Stored data
(** A refused request leaves the caller in the queue of the lock that was taken: when the
    holder releases it, it is the caller's, who was told it has nothing. *)
Lemma refused_request_gets_lock :
  let a := str "/a" in let b := str "/b" in
  let locks : Locks := <[a := HeaderedMutex.new a]> {[b := (HeaderedMutex.lock 0 (HeaderedMutex.new b) 9).2]} in
  let '(r, locks) := acquire_all 1 locks [a; b] 7 in
  r = Some (Err LDeadlineExceeded) ∧
  lh_lease_id <$> (LockManager.header (LockManager.unlock 2 locks b 9).2 b) = Some 7%Z.
Proof. split; vm_compute; reflexivity. Qed.
(** An unknown key ends the request without the release of the locks it had taken. *)
Lemma unknown_key_keeps_locks :
  let a := str "/a" in
  let '(r, locks) := acquire_all 0 {[a := HeaderedMutex.new a]} [a; str "/z"] 7 in
  r = Some (Err (LUnknownLock (str "/z"))) ∧ lh_lease_id <$> (LockManager.header locks a) = Some 7%Z.
Proof. split; vm_compute; reflexivity. Qed.
(** A lease that waits and asks again waits twice. *)
Lemma waiter_queued_twice :
  let m := (HeaderedMutex.lock 0 (HeaderedMutex.new []) 1).2 in
  let m := (HeaderedMutex.lock 0 (HeaderedMutex.lock 0 m 2).2 2).2 in
  HeaderedMutex.queue_len m = 3.
Proof. vm_compute. reflexivity. Qed.

(** ** Epochs *)

Inductive EpochCall : Type :=
| EpCampaign (now : N) (l : Z) (v : bytes)
| EpResign (now : N) (l : Z)
| EpProclaim (l : Z) (v : bytes)
| EpExpire (now : N) (l : Z).

(** [None]: the call panics. *)
Definition epoch_step (e : EpochElection) (c : EpochCall) : option EpochElection :=
  match c with
  | EpCampaign now l v => Some (EpochElection.campaign now e l v).2
  | EpResign now l => snd <$> EpochElection.resign now e l
  | EpProclaim l v => Some (EpochElection.proclaim e l v).2
  | EpExpire now l => Some (EpochElection.expire_lease now e l).2
  end.
Fixpoint epoch_run (e : EpochElection) (cs : list EpochCall) : option EpochElection :=
  match cs with
  | [] => Some e
  | c :: cs => e ← epoch_step e c; epoch_run e cs
  end.

(** The observers' epochs are consecutive and end with the last one given. *)
Definition consecutive (last : u64) (buf : list LeaderEpoch) : Prop :=
  ∀ i ep, buf !! i = Some ep → le_epoch ep + vlen buf = last + 1 + N.of_nat i.

Record epochs_ok (n : nat) (e : EpochElection) : Prop := {
  ep_ordered : ordered (ee_queue e);
  ep_below : below (ee_queue e) (rev_counter e + 1);
  ep_room : rev_counter e + N.of_nat n < u64_modulus ∧ epoch_counter e + N.of_nat n < u64_modulus;
  ep_leader : le_lease_id <$> ee_current e = (λ c, c.2.1) <$> head (ee_queue e);
  ep_epoch cur : ee_current e = Some cur → le_epoch cur = epoch_counter e;
  ep_observers : consecutive (epoch_counter e) (observer_buffer e);
  ep_bounded : vlen (observer_buffer e) ≤ N.max 1 (observer_buffer_cap e);
  ep_seen : epoch_counter e ≠ 0 → observer_buffer e ≠ []
}.

(** [e'] is a later state: an epoch that did not end has the same leader. *)
Definition fences (e e' : EpochElection) : Prop :=
  epoch_counter e ≤ epoch_counter e' ∧ observer_buffer_cap e' = observer_buffer_cap e ∧
  (epoch_counter e = epoch_counter e' → ∀ cur', ee_current e' = Some cur' →
    ∃ cur, ee_current e = Some cur ∧ le_lease_id cur = le_lease_id cur').

Lemma fences_trans e1 e2 e3 : fences e1 e2 → fences e2 e3 → fences e1 e3.
Proof.
  intros (H1 & C1 & F1) (H2 & C2 & F2). split_and!; [lia|congruence|]. intros Heq cur3 H3. destruct (F2 ltac:(lia) cur3 H3) as (cur2 & H & E).
  destruct (F1 ltac:(lia) cur2 H) as (cur1 & ? & ?). exists cur1. by split; [|congruence].
Qed.

Lemma consecutive_tail last buf : consecutive last buf → consecutive last (tail buf).
Proof.
  destruct buf as [|x buf]; [done|]. intros H i ep Hi. specialize (H (S i) ep Hi). rewrite vlen_cons in H. simpl. lia.
Qed.
Lemma consecutive_push last buf ep : consecutive last buf → le_epoch ep = last + 1 → consecutive (last + 1) (buf ++ [ep]).
Proof.
  intros H He i ep' Hi. rewrite vlen_app. change (vlen [ep]) with 1.
  apply lookup_app_Some in Hi as [Hi|[Hle Hi]]; [specialize (H _ _ Hi); lia|].
  apply list_lookup_singleton_Some in Hi as [Hi <-]. unfold vlen. lia.
Qed.

(** A new epoch for the head of the queue *)
Lemma elected n q rev c ec cap buf now l v :
  ordered q → below q (rev + 1) → rev + N.of_nat n < u64_modulus → ec + N.of_nat (S n) < u64_modulus →
  consecutive ec buf → vlen buf ≤ N.max 1 cap → (λ c, c.2.1) <$> head q = Some l →
  let '(ep, e) := EpochElection.elect now l v (mkEpochElection q rev c ec cap buf) in
  epochs_ok n (EpochElection.record_epoch e ep).
Proof.
  intros Ho Hb Hr He Hc Hv Hl. simpl. rewrite (draw_revision ec n) by done. unfold EpochElection.record_epoch. simpl.
  split; simpl; [done|done|lia|by rewrite Hl|by intros ? [= <-]| | |by intros _ [_ ?]%app_eq_nil].
  - apply consecutive_push; [|done]. destruct (cap <=? vlen buf); [by apply consecutive_tail|done].
  - rewrite vlen_app. change (vlen [_]) with 1. destruct (N.leb_spec cap (vlen buf)); [|lia].
    destruct buf as [|x buf]; simpl; [change (vlen []) with 0; lia|]. rewrite vlen_cons in Hv. lia.
Qed.
Lemma promoted n q rev ec cap buf now :
  ordered q → below q (rev + 1) → rev + N.of_nat n < u64_modulus → ec + N.of_nat (S n) < u64_modulus →
  consecutive ec buf → vlen buf ≤ N.max 1 cap → (ec ≠ 0 → buf ≠ []) →
  epochs_ok n (EpochElection.promote now (mkEpochElection q rev None ec cap buf)).2.
Proof.
  intros Ho Hb Hr He Hc Hv Hs. unfold EpochElection.promote. destruct q as [|[r [l v]] q]; simpl; [split; simpl; try done; lia|].
  by apply (elected n ((r, (l, v)) :: q) rev None ec cap buf now l v).
Qed.
Lemma promote_counter now e : ee_current e = None →
  let e' := (EpochElection.promote now e).2 in
  observer_buffer_cap e' = observer_buffer_cap e ∧
  ((ee_current e' = None ∧ epoch_counter e' = epoch_counter e) ∨ epoch_counter e' = epoch_counter e +w 1).
Proof. intros Hc. unfold EpochElection.promote. destruct (ee_queue e) as [|[r [l v]] q]; simpl; split; try done; [by left|by right]. Qed.
Lemma fences_promote n now e e0 : epoch_counter e = epoch_counter e0 → observer_buffer_cap e = observer_buffer_cap e0 → ee_current e = None →
  epoch_counter e + N.of_nat (S n) < u64_modulus → fences e0 (EpochElection.promote now e).2.
Proof.
  intros He Hcap Hc Hr. destruct (promote_counter now e Hc) as [Hcap' [[Hc' He']|He']].
  - split_and!; [lia|congruence|]. intros _ cur Hcur. congruence.
  - rewrite (draw_revision _ n) in He' by done. split_and!; [lia|congruence|lia].
Qed.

**What you are asked to do**.
Beginning with the top line of the data above, output every line exactly until the one that contains "r = Some (Err LDeadlineExceeded) ∧", and include that one too.

**Result for this exercise**.
(** A refused request leaves the caller in the queue of the lock that was taken: when the
    holder releases it, it is the caller's, who was told it has nothing. *)
Lemma refused_request_gets_lock :
  let a := str "/a" in let b := str "/b" in
  let locks : Locks := <[a := HeaderedMutex.new a]> {[b := (HeaderedMutex.lock 0 (HeaderedMutex.new b) 9).2]} in
  let '(r, locks) := acquire_all 1 locks [a; b] 7 in
  r = Some (Err LDeadlineExceeded) ∧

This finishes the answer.